*** DATA PROVIDED ***
(* ===== verification/QrBlocks.v ===== *)
(** * Blocks and their order

    [addEccAndInterleave]: every block of the data becomes a codeword, and the
    reader of [QrReader] finds the blocks again in the interleaved sequence. *)
From S2P Require Import Prelude QrSegments ReedSolomon QrCode QrReader QrDrawing.

(** ** The blocks *)

(** The data and the error correction of a block, and how it is stored. *)
Abbreviation part := (list Z * list Z)%type.
Definition stored (ns i : Z) (p : part) : list Z := p.1 ++ (if i <? ns then [0] else []) ++ p.2.
Fixpoint assemble (ns i : Z) (parts : list part) : list (list Z) :=
  match parts with [] => [] | p :: ps => stored ns i p :: assemble ns (i + 1) ps end.

(** The data length of block [i]. *)
Definition block_len (ns sd i : Z) : Z := sd + (if i <? ns then 0 else 1).

Record part_ok (ns sd : Z) (ecc : nat) (i : Z) (p : part) : Prop := mkPartOk {
  part_data : Z.of_nat (length p.1) = block_len ns sd i;
  part_ecc : length p.2 = ecc;
  part_bytes : bytes p.1; part_bytes' : bytes p.2;
  part_codeword : ∀ k, (k < ecc)%nat → eval (p.1 ++ p.2) (root k) = 0 }.

(** The data of the blocks from the [i]-th on, [n] of them. *)
Definition data_len (ns sd i : Z) (n : nat) : Z := Z.of_nat n * sd + Z.max 0 (i + Z.of_nat n - Z.max i ns).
*** End of DATA PROVIDED ***
**TASK GOAL**
What you give back should be only the lines of the records above, starting at the line with "part_data : Z.of_nat" and ending at the line with "part_codeword : ∀", restated word for word.

**REPLY TO THE EXERCISE**
  part_data : Z.of_nat (length p.1) = block_len ns sd i;
  part_ecc : length p.2 = ecc;
  part_bytes : bytes p.1; part_bytes' : bytes p.2;
  part_codeword : ∀ k, (k < ecc)%nat → eval (p.1 ++ p.2) (root k) = 0 }.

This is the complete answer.